Dacchi interviewed veterans who served with Australian and South Vietnamese forces to learn more about their experiences and spent time going through the Memorial’s collection of photographs from the Vietnam War.
He selected images that resonated with the interviews he’d conducted, in some cases finding photographs of the soldiers that he had spoken to, and printed them onto plywood panels, overlaying them with lacquer using a traditional Vietnamese technique.
“The soldiers still feel trapped from their painful past and the loss of their homeland,” he said.
“To them, it is too painful to bring back those memories, and I have shared some experienced to myself. I know exactly how they feel. It also brings back a lot of my sadness.”
He returned to Vietnam in 2017 in order to research the traditional lacquer used in the commission.
“Lacquer is part of that culture and identity so the format for the work is very, very important,” Dacchi said. “The local people actually collect the sap of the tree and make that into a medium which they use to make the art; you have to build it up for many layers, and at the end what you are looking for is super, super shiny, so that it is almost like a mirror.”
As the battle of Long Tan, one of the fiercest battles Australians faced during the war, took place in a rubber plantation, the use of the lacquer derived from rubber trees is highly symbolic.
The final work consists of five plywood panels and is about four and a half metres in length.

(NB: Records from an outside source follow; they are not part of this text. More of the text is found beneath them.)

Lemma distinct_transition w w' bound :
  transition w w' → 0 < bound → bound ≤ 2 ^ 53 →
  readableIds_below (Sentences w) bound →
  readableIds_distinct (Sentences w) → readableIds_distinct (Sentences w').
Proof.
  intros [w0 Hs _ | this s uid u Hid Hne Hu Hf | id | id f Hsame] Hb Hb' Hw Hd.
  - by rewrite Hs.
  - pose proof (currentId_below _ _ Hb Hw) as Hc.
    assert (Hr : readableId (new_document this s u w)
                 = Some (currentId (Sentences w) + 1))
      by (apply new_document_readableId; unfold MAX_SAFE_INTEGER; lia).
    intros i j d d' n. simpl.
    destruct (decide (randomId this = i)) as [<- | Hi],
             (decide (randomId this = j)) as [<- | Hj]; [done | | |].
    + rewrite lookup_insert_eq, lookup_insert_ne by done.
      intros [= <-] Hd'. rewrite Hr. intros [= <-] Hn.
      pose proof (currentId_upper _ _ _ _ Hd' Hn). lia.
    + rewrite lookup_insert_eq, lookup_insert_ne by done.
      intros Hd' [= <-] Hn. rewrite Hr. intros [= <-].
      pose proof (currentId_upper _ _ _ _ Hd' Hn). lia.
    + rewrite !lookup_insert_ne by done. apply Hd.
  - intros i j d d' n. simpl.
    intros [_ H1]%lookup_delete_Some [_ H2]%lookup_delete_Some.
    by apply Hd.
  - intros i j d d' n. simpl.
    intros (d0 & H0 & S0)%lookup_alter_inv (d1 & H1 & S1)%lookup_alter_inv;
      [| done | done].
    destruct S0 as (_ & _ & _ & -> & _), S1 as (_ & _ & _ & -> & _).
    by apply Hd.
Qed.

Lemma stamped_transition w w' :
  transition w w' → documents_stamped w → documents_stamped w'.
Proof.
  intros [w0 Hs Hu | this s uid u Hid Hne Hu Hf | id | id f Hsame] Hw.
  - intros i d. rewrite Hs, Hu. apply Hw.
  - intros i d. simpl. destruct (decide (randomId this = i)) as [<- | Hi].
    + rewrite lookup_insert_eq. intros [= <-]. split; [done |]. split.
      * eexists. split; [reflexivity |].
        apply js_add_one_pos, currentId_nonneg. intros j x k Hx Hk.
        destruct (Hw j x Hx) as (_ & (n & Hn & ?) & _).
        rewrite Hk in Hn. injection Hn as ->. lia.
      * exists uid, u. by repeat split.
    + rewrite lookup_insert_ne by done. apply Hw.
  - intros i d. simpl. intros [_ H]%lookup_delete_Some. by apply Hw.
  - intros i d. simpl. intros (d0 & H0 & S0)%lookup_alter_inv; [| done].
    destruct S0 as (-> & _ & _ & -> & _ & -> & ->). by apply Hw.
Qed.

(** A run of events that starts with every [readableId] below [bound]. *)
Lemma run_below_distinct events : ∀ bound w,
  0 < bound → bound + Z.of_nat (length events) ≤ 2 ^ 53 →
  readableIds_below (Sentences w) bound →
  readableIds_distinct (Sentences w) →
  readableIds_below (Sentences (run events w))
                    (bound + Z.of_nat (length events))
  ∧ readableIds_distinct (Sentences (run events w)).
Proof.
  induction events as [|e events IH]; intros bound w Hb Hlen Hw Hd.
  - simpl. by rewrite Z.add_0_r.
  - cbn [run fold_left]. fold (run events (step w e)).
    rewrite length_cons, Nat2Z.inj_succ in *.
    pose proof (step_transition w e) as Ht.
    destruct (IH (bound + 1) (step w e)) as [H1 H2]; [lia | lia | | |].
    + eapply below_transition; [done | done | lia | done].
    + eapply distinct_transition; [done | exact Hb | lia | done | done].
    + split; [| done]. by replace (bound + Z.succ (Z.of_nat (length events)))
        with (bound + 1 + Z.of_nat (length events)) by lia.
Qed.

Together the panels form a long red stripe.
“The strip is basically one strip of the flag of the republic of Vietnam, so the work has a lot of symbolism and meaning behind how it's constructed,” Dacchi said.
“My aim is to create a new understanding of, and a relationship to the representation of the memories and experiences of the Vietnam War through the tales of Australian and Australian–South Vietnamese veterans [ARVN].
“I hope this work can actually bring people together to understand what their experience is … and give them a bit of an insight into how they feel, and how they see the war.”
He is extremely grateful to the Gillespie Bequest for the chance to share their stories.
“It’s a new perspective on how to see that conflict and hopefully through this work people will have a better understanding,” he said. “It’s provided an opportunity to have that experience, and to have that voice heard, and to reach out to the public … to help people understand their experience. It’s so important … to bring everything together, and I feel privileged to have the opportunity thanks to the Gillespie Bequest.”